Fig. 3: Major pathways for sea ice to impact atmospheric circulation and weather/climate variability.

From: Attributing climate and weather extremes to Northern Hemisphere sea ice and terrestrial snow: progress, challenges and ways forward

Fig. 3: Major pathways for sea ice to impact atmospheric circulation and weather/climate variability.

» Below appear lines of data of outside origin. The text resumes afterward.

(** [includes] is the substring test. *)
Lemma includes_spec (s sub : string) :
  includes s sub = true <-> exists a b, s = a ++ sub ++ b.
Proof.
  induction s as [|c s IH]; cbn [includes].
  - rewrite orb_false_r, prefix_spec. split.
    + intros [b Hb]. now exists EmptyString, b.
    + intros [a [b Hab]]. destruct a; simpl in Hab.
      * now exists b.
      * discriminate.
  - rewrite orb_true_iff, prefix_spec, IH. split.
    + intros [[b Hb] | [a [b Hab]]].
      * now exists EmptyString, b.
      * exists (String c a), b. simpl. now rewrite Hab.
    + intros [a [b Hab]]. destruct a as [|d a]; simpl in Hab.
      * left. now exists b.
      * right. inversion Hab. now exists a, b.
Qed.

Lemma includes_empty (s : string) : includes s EmptyString = true.
Proof. destruct s; reflexivity. Qed.

(** A string that holds no character of a class holds no substring that
    starts with one. *)
Lemma includes_head_absent (p : ascii -> bool) (s : string) (c : ascii)
    (r : string) :
  allChars (fun x => negb (p x)) s = true -> p c = true ->
  includes s (String c r) = false.
Proof.
  intros Hs Hc. induction s as [|d s IH]; simpl in *.
  - reflexivity.
  - apply andb_true_iff in Hs as [Hd Hs].
    rewrite (IH Hs), orb_false_r.
    destruct (ascii_dec c d) as [->|Hcd].
    + rewrite Hc in Hd. discriminate.
    + reflexivity.
Qed.

Lemma filterChars_none (p : ascii -> bool) (s : string) :
  allChars (fun x => negb (p x)) s = true -> filterChars p s = EmptyString.
Proof.
  induction s as [|c s IH]; simpl; intros H.
  - reflexivity.
  - apply andb_true_iff in H as [Hc Hs].
    apply negb_true_iff in Hc. rewrite Hc. auto.
Qed.

Lemma lowerChar_not_alnum (c : ascii) :
  isAlnum c = false -> lowerChar c = c /\ isLowerAlnum c = false.
Proof.
  unfold isAlnum, lowerChar. intros H.
  apply orb_false_iff in H as [Hu Hl]. now rewrite Hu.
Qed.

(** Lower-casing a string without letters or digits leaves it without
    characters of [[a-z0-9]]. *)
Lemma toLowerCase_no_alnum (s : string) :
  allChars (fun x => negb (isAlnum x)) s = true ->
  allChars (fun x => negb (isLowerAlnum x)) (toLowerCase s) = true.
Proof.
  induction s as [|c s IH]; simpl; intros H.
  - reflexivity.
  - apply andb_true_iff in H as [Hc Hs].
    apply negb_true_iff in Hc.
    destruct (lowerChar_not_alnum c Hc) as [-> Hl].
    rewrite Hl. simpl. auto.
Qed.

Lemma pushEach_app {A B : Type} (f : A -> B) (l : list A) (acc : list B) :
  pushEach f l acc = (acc ++ map f l)%list.
Proof.
  unfold pushEach, push. revert acc.
  induction l as [|x l IH]; intros acc; simpl.
  - now rewrite app_nil_r.
  - rewrite IH, <- app_assoc. reflexivity.
Qed.

Lemma sliceTo_length {A : Type} (n : nat) (l : list A) :
  (List.length (sliceTo n l) <= n)%nat.
Proof. unfold sliceTo. rewrite length_firstn. lia. Qed.

End JSFacts.

(* ================================================================== *)
(** ** The fallback context selector                                  *)
(* ================================================================== *)

Module FallbackFacts.
Import JS JSFacts RAGService Views.

Lemma contextsAfterExperience_segments (c : ContentData) (q : string) :
  contextsAfterExperience c q
  = (aboutLines c ++ experienceLines c (toLowerCase q))%list.
Proof.
  unfold contextsAfterExperience, experienceLines, aboutLines, push.
  destruct (wantsExperience c (toLowerCase q));
    rewrite ?pushEach_app; simpl; rewrite ?app_nil_r; reflexivity.
Qed.

Lemma educationLine_cases (edu : EducationItem) :
  (hasCourses edu = true /\ exists s, educationLine edu = Returns s)
  \/ (hasCourses edu = false /\ educationLine edu = Throws joinOfUndefined).
Proof.
  unfold hasCourses, educationLine, joinField.
  destruct (courses edu); cbn [bindOutcome]; [left | right]; eauto.
Qed.

Lemma pushEachOutcome_education (edus : list EducationItem)
    (contexts : list string) :
  pushEachOutcome educationLine edus contexts
  = if forallb hasCourses edus
    then Returns (contexts ++ educationLinesOf edus)%list
    else Throws joinOfUndefined.
Proof.
  revert contexts; induction edus as [|edu rest IH]; intros contexts.
  - cbn. now rewrite app_nil_r.
  - cbn [pushEachOutcome forallb educationLinesOf flat_map].
    destruct (educationLine_cases edu) as [[Hc [s Hs]] | [Hc Hs]];
      rewrite Hc, Hs; cbn [bindOutcome andb]; [|reflexivity].
    rewrite IH. unfold push, educationLinesOf.
    destruct (forallb hasCourses rest); [|reflexivity].
    now rewrite <- app_assoc.
Qed.

Lemma assembledContexts_segments (c : ContentData) (q : string) :
  assembledContexts c q
  = if fallbackFails c q then Throws joinOfUndefined
    else Returns (aboutLines c ++ experienceLines c (toLowerCase q)
                  ++ projectLines c (toLowerCase q)
                  ++ educationLines c (toLowerCase q))%list.
Proof.
  unfold assembledContexts, fallbackFails, projectLines, educationLines.
  rewrite contextsAfterExperience_segments.
  destruct (wantsEducation (toLowerCase q)); cbn [andb].
  - rewrite pushEachOutcome_education.
    destruct (forallb hasCourses (education c)); cbn [negb]; [|reflexivity].
    destruct (wantsProjects (toLowerCase q));
      rewrite ?pushEach_app, <- ?app_assoc, ?app_nil_r; reflexivity.
  - destruct (wantsProjects (toLowerCase q));
      rewrite ?pushEach_app, <- ?app_assoc, ?app_nil_r; reflexivity.
Qed.

Lemma getFallbackContext_eq (c : ContentData) (q : string) :
  getFallbackContext c q
  = if fallbackFails c q then Throws joinOfUndefined
    else Returns (firstn 10 (aboutLines c ++ experienceLines c (toLowerCase q)
                             ++ projectLines c (toLowerCase q)
                             ++ educationLines c (toLowerCase q)))%list.
Proof.
  unfold getFallbackContext. rewrite assembledContexts_segments.
  destruct (fallbackFails c q); reflexivity.
Qed.

Lemma getFallbackContext_throws (c : ContentData) (q : string) (e : Exn) :
  getFallbackContext c q = Throws e -> e = joinOfUndefined.
Proof.
  rewrite getFallbackContext_eq. destruct (fallbackFails c q); congruence.
Qed.

Lemma companyMatches_filter (c : ContentData) (ql : string) :
  companyMatches c ql =
  map company (filter (companyMatch ql) (experience c)).
Proof.
  unfold companyMatches, push.
  enough (H : forall l acc,
             fold_left
               (fun acc exp =>
                  if companyMatch ql exp then (acc ++ [company exp])%list
                  else acc) l acc
             = (acc ++ map company (filter (companyMatch ql) l))%list)
    by apply (H _ []).
  induction l as [|e l IH]; intros acc; simpl.
  - now rewrite app_nil_r.
  - rewrite IH. destruct (companyMatch ql e); simpl.
    + now rewrite <- app_assoc.
    + reflexivity.
Qed.

Lemma companyMatches_nonempty (c : ContentData) (ql : string) :
  (0 <? List.length (companyMatches c ql))%nat = true <->
  exists e, In e (experience c) /\ companyMatch ql e = true.
Proof.
  rewrite companyMatches_filter, length_map, Nat.ltb_lt. split.
  - intros H. destruct (filter (companyMatch ql) (experience c)) as [|e l] eqn:E.
    + simpl in H. lia.
    + exists e. apply filter_In. rewrite E. now left.
  - intros [e He]. apply filter_In in He.
    destruct (filter (companyMatch ql) (experience c)).
    + contradiction.
    + simpl. lia.
Qed.

Lemma companyMatch_spec (ql : string) (e : ExperienceItem) :
  companyMatch ql e = true <->
  containOneAnother (stripNonAlnum ql)
                    (stripNonAlnum (toLowerCase (company e))).
Proof.
  unfold companyMatch, containOneAnother.
  now rewrite orb_true_iff, !includes_spec.
Qed.

Lemma wantsExperience_spec (c : ContentData) (ql : string) :
  wantsExperience c ql = true <->
  experienceKeyword ql = true \/
  exists e, In e (experience c) /\
    containOneAnother (stripNonAlnum ql)
                      (stripNonAlnum (toLowerCase (company e))).
Proof.
  unfold wantsExperience, experienceKeyword.
  rewrite !orb_true_iff, companyMatches_nonempty.
  split.
  - intros H.
    repeat match goal with H : _ \/ _ |- _ => destruct H as [H|H] end;
      try (left; tauto).
    right. destruct H as [e [Hin Hm]]. exists e.
    now rewrite <- companyMatch_spec.
  - intros [H | [e [Hin Hm]]].
    + tauto.
    + left. left. right. exists e. now rewrite companyMatch_spec.
Qed.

Sea ice loss induces warming to weaken the meridional temperature gradient (-∇T), often hypothesized to lead to a meandering jet stream, and also to weaken the potential vorticity (-∇PV) gradient, which is thought to favor atmospheric blocking. Warming induced by sea ice loss modulates vertically propagating Rossby waves to the stratosphere (upward wavy thick arrows), causing the stratospheric polar vortex, for example, to split. Directly excited Rossby wave trains by sea ice loss (curved arrows denoted by ‘H’ and ‘L’.) can propagate to lower latitudes and the Pacific Ocean. Enhanced evaporation from sea ice loss (red thin wavy arrows) is linked to extreme snowfall and extreme precipitation. Arctic warming and sea ice melt weaken the AMOC by increasing freshwater input to the North Atlantic (blue wavy arrows). A weakened/collapsed AMOC results in cooler winters in northern and western Europe. Arctic sea ice loss is also linked to variabiliyt of El Niño–Southern Oscillation.